Pour un homme d'État tel que lui, le ridicule était la plus amère comme la plus redoutable des hostilités.
Ses espions lui avaient déjà transmis des indices sur l'existence de cette estampe, mais sans parvenir à se la procurer. En la voyant chez la reine, et en reconnaissant l'effet qu'elle produisait, il était rentré chez lui dans une colère qui avait fait trembler tout son entourage.
C'est alors qu'il avait reçu, par un envoyeur mystérieux, l'exemplaire qu'il présentait à Philippe de Champaigne.
Celui-ci le prit, y jeta un coup d'œil, et le lui rendit avec un signe de dédain.
—Que vous semble de ceci? demanda le cardinal en l'interrogeant plus encore du regard que de la voix.
—Une œuvre misérable, indigne de l'attention d'un homme comme vous.
—Ah! fit ironiquement Richelieu, vous trouvez? Et l'auteur de cette œuvre, quel est votre avis sur son compte?
—Quelque mécontent ou quelque pauvre artiste qu'on aura gagé.
—Vous êtes indulgent pour vos confrères.
—Pardon, monseigneur, je suis artiste. Ne prostituant point mon crayon à de semblables objets, je ne reconnais pas leurs auteurs pour mes confrères.
La noble droiture de ces paroles ne désarma pas le cardinal.
—A merveille! Alors vous m'aiderez dans le choix de la peine qu'ils méritent?
—Il n'en est qu'une: le mépris.
—Peste! vous croyez donc les misérables qui commettent de tels attentats contre la majesté du pouvoir susceptibles de sentir le poids d'un châtiment purement moral? Qui m'attaque attaque la royauté, monsieur; et la royauté est chose sacrée, car elle est ici-bas la représentation du pouvoir divin.
Nous avons des lois et des supplices contre les sacrilèges. J'entends que l'auteur de cette planche infâme, qui me vilipende comme représentant du roi et comme représentant de l'Église, subisse la peine réservée aux sacrilèges.
Que vous me faites de bien, soupira-t-elle.
Cet arrêt ne vous paraît-il pas équitable?
—Veuillez me permettre de m'abstenir, monseigneur. Je suis peintre et non membre du Saint-Office. Et puis, l'auteur, ce me semble, ne s'est pas fait connaître; ce dessin ne porte pas de signature.
—Enfin! je vous attendais là! s'écria Richelieu. Oui, n'est-ce pas, l'infâme s'est retranché sous l'abri commode de l'anonyme. A une œuvre diffamatoire et calomnieuse, à un pamphlet, point de signature! Le venin est lancé et le reptile jouit dans son repaire inconnu du mal qu'il cause. Mais tous les autres ne sont pas inaccessibles. La vérité est plus malaisée à cacher que les méchants ne le supposent...
Je connais le coupable!
En prononçant ce mot comme une sentence, le cardinal se leva, et parut dominer l'artiste de sa haute taille et de son air imposant.

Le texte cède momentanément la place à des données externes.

Lemma walk_still root fuel dir depth :
  MAX_SEARCH_DEPTH + 1 - depth < fuel → walks_exactly fuel root dir depth.
Proof.
  revert dir depth. induction fuel as [|fuel IH]; intros dir depth Hf; [lia|].
  intros s Hr Hb s' E Hs'.
  destruct (walk_run marker R root (S fuel) dir depth s Hr Hb) as (s'' & E0 & [M0 _]).
  rewrite E in E0. injection E0 as <-. pose proof (roomy_before _ _ M0 Hs') as Hs.
  cbn [walk] in E.
  destruct (exhausted_step marker R s) as (exh & s1 & E1 & [M1 _] & (Qe & Qd & Qh & Qt) & _).
  erewrite bind_ok in E by done. unfold gets at 1 in E. erewrite bind_ok in E by done.
  rewrite Qh in E. destruct (decide (depth ≤ MAX_SEARCH_DEPTH)) as [Hd|Hd].
  2:{ rewrite (proj2 (Nat.ltb_lt _ _)), orb_true_r in E by lia. injection E as <-.
      replace (S MAX_SEARCH_DEPTH - depth) with 0 by lia. done. }
  rewrite (roomy_continues s exh s1 depth E1 Hs Hd) in E.
  replace (S MAX_SEARCH_DEPTH - depth) with (S (MAX_SEARCH_DEPTH - depth)) by lia. cbn [found].
  unfold look at 1 in E. erewrite bind_ok in E by done. rewrite still_read_dir in E.
  destruct (tree_read_dir 0 dir) as [entries|].
  2:{ injection E as <-. exact Qh. }
  match type of E with _ ?x = _ => set (s2 := x) in E end.
  destruct (traced_listed_steps marker R root depth dir s2) as (s3 & E3 & [M3 _] & _ & Hh3 & Hl);
    [by cbn; rewrite Qt|done..|]. erewrite bind_ok in E by done.
  destruct (scan_entries_run marker R dir entries (mk_seen false false []) s3)
    as (r & s4 & E4 & [M4 _] & Hh4 & Hsc). erewrite bind_ok in E by done.
  destruct r as [seen|].
  2:{ injection E as <-. destruct Hs' as (D & En & _). destruct Hsc as [Hsc|[n Hn]]; [done|].
      rewrite <- (mv_deadline _ _ M4), D in Hn. by apply still_in_time in Hn. }
  destruct Hsc as [-> Ht].
  assert (Hev : se_trace s ⊆ se_trace s4).
  { intros e He. apply (moves_events _ _ M4), (moves_events _ _ M3). cbn. by rewrite Qt. }
  erewrite (after_scan_still root fuel dir depth entries s4 s'); [|..|exact E|done].
  - by rewrite Hh4, Hh3; cbn; rewrite Qh.
  - intros d. apply IH. unfold MAX_SEARCH_DEPTH in *. lia.
  - done.
  - by eapply beneath_mono.
  - by apply (moves_events _ _ M4).
  - done.
Qed.

Lemma search_roots_still l s s' :
  (∀ root, root ∈ l → usable_root (trim root) = true → trim root ∈ R) →
  search_roots marker l s = (Ok tt, s') → roomy s' →
  se_hits s' = add_all (se_hits s)
    (concat (found (S MAX_SEARCH_DEPTH) <$> List.filter usable_root (trim <$> l))).
Proof.
  revert s. induction l as [|root l IH]; intros s Hl; cbn [search_roots]; [by intros [= <-]|].
  assert (Hl' : ∀ r, r ∈ l → usable_root (trim r) = true → trim r ∈ R).
  { intros r Hr. apply Hl, elem_of_cons. by right. }
  rewrite fmap_cons. cbn [List.filter].
  destruct (usable_root (trim root)) eqn:Hu; cbn [negb]; [|by apply IH].
  rewrite fmap_cons. cbn [concat].
  assert (HR : trim root ∈ R) by (apply Hl; [apply elem_of_cons; by left|done]).
  destruct (walk_run marker R (trim root) walk_fuel (trim root) 0 s HR) as (s1 & E1 & [M1 _]);
    [constructor|]. erewrite bind_ok by done.
  destruct (exhausted_step marker R s1) as (exh & s2 & E2 & _ & Q2 & _).
  erewrite bind_ok by done. unfold gets at 1. erewrite bind_ok by done. intros E Hs'.
  assert (M2 : moves s2 s').
  { destruct (exh || _); [by injection E as <-|].
    destruct (search_roots_run marker R l s2 Hl') as (s3 & E3 & [M3 _]).
    rewrite E in E3. by injection E3 as <-. }
  pose proof (roomy_before _ _ M2 Hs') as Hs2.
  pose proof (roomy_before _ _ (quiet_moves _ _ Q2) Hs2) as Hs1.
  pose proof (roomy_continues s1 exh s2 0 E2 Hs1 ltac:(lia)) as Hgo.
  destruct Q2 as (_ & _ & Qh & _). rewrite Qh in E.
  apply orb_false_iff in Hgo as [Hgo _]. rewrite Hgo in E.
  rewrite (IH s2 Hl' E Hs'), add_all_app, Qh. f_equal.
  assert (W : walks_exactly walk_fuel (trim root) (trim root) 0).
  { apply walk_still. unfold walk_fuel, MAX_SEARCH_DEPTH. lia. }
  exact (W s HR (beneath_root _ _) s1 E1 Hs1).
Qed.
End Found.

(** * How much a search does *)

Definition listings (evs : list SearchEvent) : list SearchEvent :=
  List.filter (λ e, match e with Listed _ _ => true | Took _ _ _ => false end) evs.

(** At most [n] directories more than entries taken were listed between two states. *)
Definition costs (n : nat) (s s' : Search) : Prop := ∃ evs,
  se_trace s' = (se_trace s ++ evs)%list ∧ length (listings evs) ≤ n + length (taken evs).

Lemma costs_refl s : costs 0 s s.
Proof. exists []. by rewrite (right_id_L [] (++)). Qed.

Lemma costs_weaken n m s s' : costs n s s' → n ≤ m → costs m s s'.
Proof. intros (evs & T & L) ?. exists evs. split; [done|lia]. Qed.

Lemma costs_trans n m s1 s2 s3 : costs n s1 s2 → costs m s2 s3 → costs (n + m) s1 s3.
Proof.
  intros (e1 & T1 & L1) (e2 & T2 & L2). exists (e1 ++ e2)%list. split.
  - by rewrite T2, T1, (assoc_L (++)).
  - unfold listings in *. rewrite List.filter_app, taken_app, !length_app. lia.
Qed.

Lemma costs_same s s' : se_trace s' = se_trace s → costs 0 s s'.
Proof. intros E. exists []. by rewrite E, (right_id_L [] (++)). Qed.

Section Cost.
Context `{Tree} (marker : Marker).

Lemma exhausted_cost s r s' : exhausted s = (r, s') → costs 0 s s'.
Proof.
  destruct (exhausted_run s) as (b & s1 & -> & (_ & _ & _ & T) & _). intros [= _ <-].
  by apply costs_same.
Qed.

Lemma push_hit_cost path text s r s' : push_hit path text s = (r, s') → costs 0 s s'.
Proof.
  unfold push_hit, set_hits, modify, look, mbind, M_bind.
  destruct (tree_canonicalize _ path) as [real|]; cbn; [|intros [= _ <-]; by apply costs_same].
  destruct (tree_is_dir _ real); cbn; intros [= _ <-]; by apply costs_same.
Qed.

(** Every subdirectory that is found has been paid for by its entry. *)
Lemma scan_entries_cost dir entries seen s r s' :
  scan_entries dir marker entries seen s = (Ok r, s') → ∃ evs,
    se_trace s' = (se_trace s ++ evs)%list ∧ listings evs = [] ∧
    match r with
    | Some seen' => length (sn_subdirs seen') ≤ length (sn_subdirs seen) + length (taken evs)
    | None => True
    end.
Proof.
  revert seen s. induction entries as [|e es IH]; intros seen s; cbn [scan_entries].
  { intros [= <- <-]. exists []. rewrite (right_id_L [] (++)). split_and!; [done|done|cbn; lia]. }
  unfold budget_take, spend, traced, modify, look, gets, mbind, M_bind.
  destruct (N.eqb _ 0); cbn; [intros [= <- <-]; exists []; by rewrite (right_id_L [] (++))|].
  destruct (Z.leb _ _); cbn; [intros [= <- <-]; exists []; by rewrite (right_id_L [] (++))|].
  cbn. intros (evs & T & L & Hr)%IH. cbn in T. exists (Took (tree_now (se_looks s)) dir e :: evs).
  rewrite T, <- (assoc_L (++)). split_and!; [done|done|]. destruct r as [seen'|]; [|done].
  rewrite taken_took. cbn [length]. assert (length (sn_subdirs (see_entry dir marker e seen)) ≤ S (length (sn_subdirs seen))).
  { destruct e as [[raw [[]|]]|]; cbn; rewrite ?length_app; cbn; lia. }
  lia.
Qed.

Lemma for_each_cost {A} (f : A → M Search unit) l s r s' :
  (∀ x s r s', f x s = (r, s') → costs 1 s s') →
  for_each f l s = (r, s') → costs (length l) s s'.
Proof.
  intros Hf. revert s. induction l as [|x l IH]; intros s; cbn; [intros [= _ <-]; apply costs_refl|].
  intros Hr. apply bind_inv in Hr as [(e & E1 & _)|([] & s1 & E1 & E2)].
  - eapply costs_weaken; [by eapply Hf|lia].
  - apply (costs_trans 1 (length l) s s1 s'); [by eapply Hf|by apply IH].
Qed.

(** [walk] cannot fail, so its result is always [Ok]; what it costs is one listing beyond the
    entries it took. *)
Lemma walk_cost fuel dir depth s r s' : walk fuel dir depth marker s = (r, s') → costs 1 s s'.
Proof.
  revert dir depth s r s'. induction fuel as [|fuel IH]; intros dir depth s r s'; cbn [walk].
  { intros [= _ <-]. by eapply costs_weaken; [apply costs_refl|lia]. }
  destruct (exhausted_run s) as (exh & s1 & E1 & (_ & _ & _ & T1) & _).
  erewrite bind_ok by done. unfold gets at 1. erewrite bind_ok by done.
  assert (C1 : costs 1 s s1) by (eapply costs_weaken; [by apply costs_same|lia]).
  destruct (exh || _ || _); [by intros [= _ <-]|].
  unfold look at 1. erewrite bind_ok by done.
  destruct (tree_read_dir _ dir) as [entries|].
  2:{ intros [= _ <-]. destruct C1 as (evs & T & L). by exists evs. }
  unfold traced, modify at 1. erewrite bind_ok by done.
  match goal with |- _ ?x = _ → _ => set (s2 := x) end.
  destruct (scan_entries_run marker [] dir entries (mk_seen false false []) s2)
    as (r3 & s3 & E3 & _). erewrite bind_ok by done.
  apply scan_entries_cost in E3 as (evs & T3 & L3 & Hr). cbn in T3. rewrite T1 in T3.
  assert (C3 : ∀ n, n ≤ length (taken evs) → ∀ s4, costs n s3 s4 → costs 1 s s4).
  { intros n Hn s4 (evs4 & T4 & L4). exists (Listed depth dir :: evs ++ evs4)%list. split.
    - rewrite T4, T3. by rewrite <- !(assoc_L (++)).
    - rewrite taken_listed, taken_app, length_app. unfold listings in *. cbn.
      rewrite List.filter_app, L3. cbn. lia. }
  destruct r3 as [seen|]; [|intros [= _ <-]; apply (C3 0); [lia|apply costs_refl]].
  cbn in Hr. intros Hw. apply bind_inv in Hw as [(e & E4 & _)|([] & s4 & E4 & Hw)].
  { destruct (sn_log_hit seen); cbn in E4; [|done]. apply push_hit_cost in E4. by apply (C3 0); [lia|]. }
  assert (C4 : costs 0 s3 s4).
  { destruct (sn_log_hit seen); cbn in E4; [by apply push_hit_cost in E4|].
    injection E4 as <-. apply costs_refl. }
  destruct (sn_data_hit seen).
  - apply push_hit_cost in Hw. apply (C3 0); [lia|]. by apply (costs_trans 0 0 s3 s4).
  - apply (C3 (length (sn_subdirs seen))); [lia|].
    apply (costs_trans 0 _ s3 s4); [done|]. apply for_each_cost in Hw; [done|]. eauto.
Qed.

Lemma search_roots_cost l s r s' : search_roots marker l s = (r, s') → costs (length l) s s'.
Proof.
  revert s r s'. induction l as [|root l IH]; intros s r s'; cbn [search_roots].
  { intros [= _ <-]. apply costs_refl. }
  destruct (negb _). { intros ?%IH. by eapply costs_weaken; [done|cbn; lia]. }
  intros Hr. apply bind_inv in Hr as [(e & E1 & _)|([] & s1 & E1 & Hr)].
  { apply walk_cost in E1. eapply costs_weaken; [done|cbn; lia]. }
  apply walk_cost in E1. destruct (exhausted_run s1) as (exh & s2 & E2 & _).
  pose proof (exhausted_cost _ _ _ E2) as C2. erewrite bind_ok in Hr by done.
  unfold gets at 1 in Hr. erewrite bind_ok in Hr by done.
  pose proof (costs_trans 1 0 _ _ _ E1 C2) as C.
  destruct (exh || _).
  - injection Hr as _ <-. by eapply costs_weaken; [done|cbn; lia].
  - apply IH in Hr. by apply (costs_trans 1 (length l) s s2 s').
Qed.
End Cost.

Celui-ci, cependant, ne répondit rien; seulement, une marque de commisération pour le malheureux caricaturiste se montra sur sa physionomie.
Richelieu y lut un autre sens, et ajouta vivement.
—Vous le connaissez donc aussi?
—Moi, monseigneur?... Je vous jure...
—Pas de vains serments. Lisez!
Cette fois, ce fut le second papier qu'il lui tendit.
Une vive rougeur alluma le front élevé de Philippe en parcourant ces lignes; puis il les rejeta avec dégoût sur la table voisine.
—Que répondez-vous, monsieur? demanda le cardinal.
—Rien, monseigneur.
—Rien? quand cette lettre vous dénonce comme l'auteur de cette planche infâme!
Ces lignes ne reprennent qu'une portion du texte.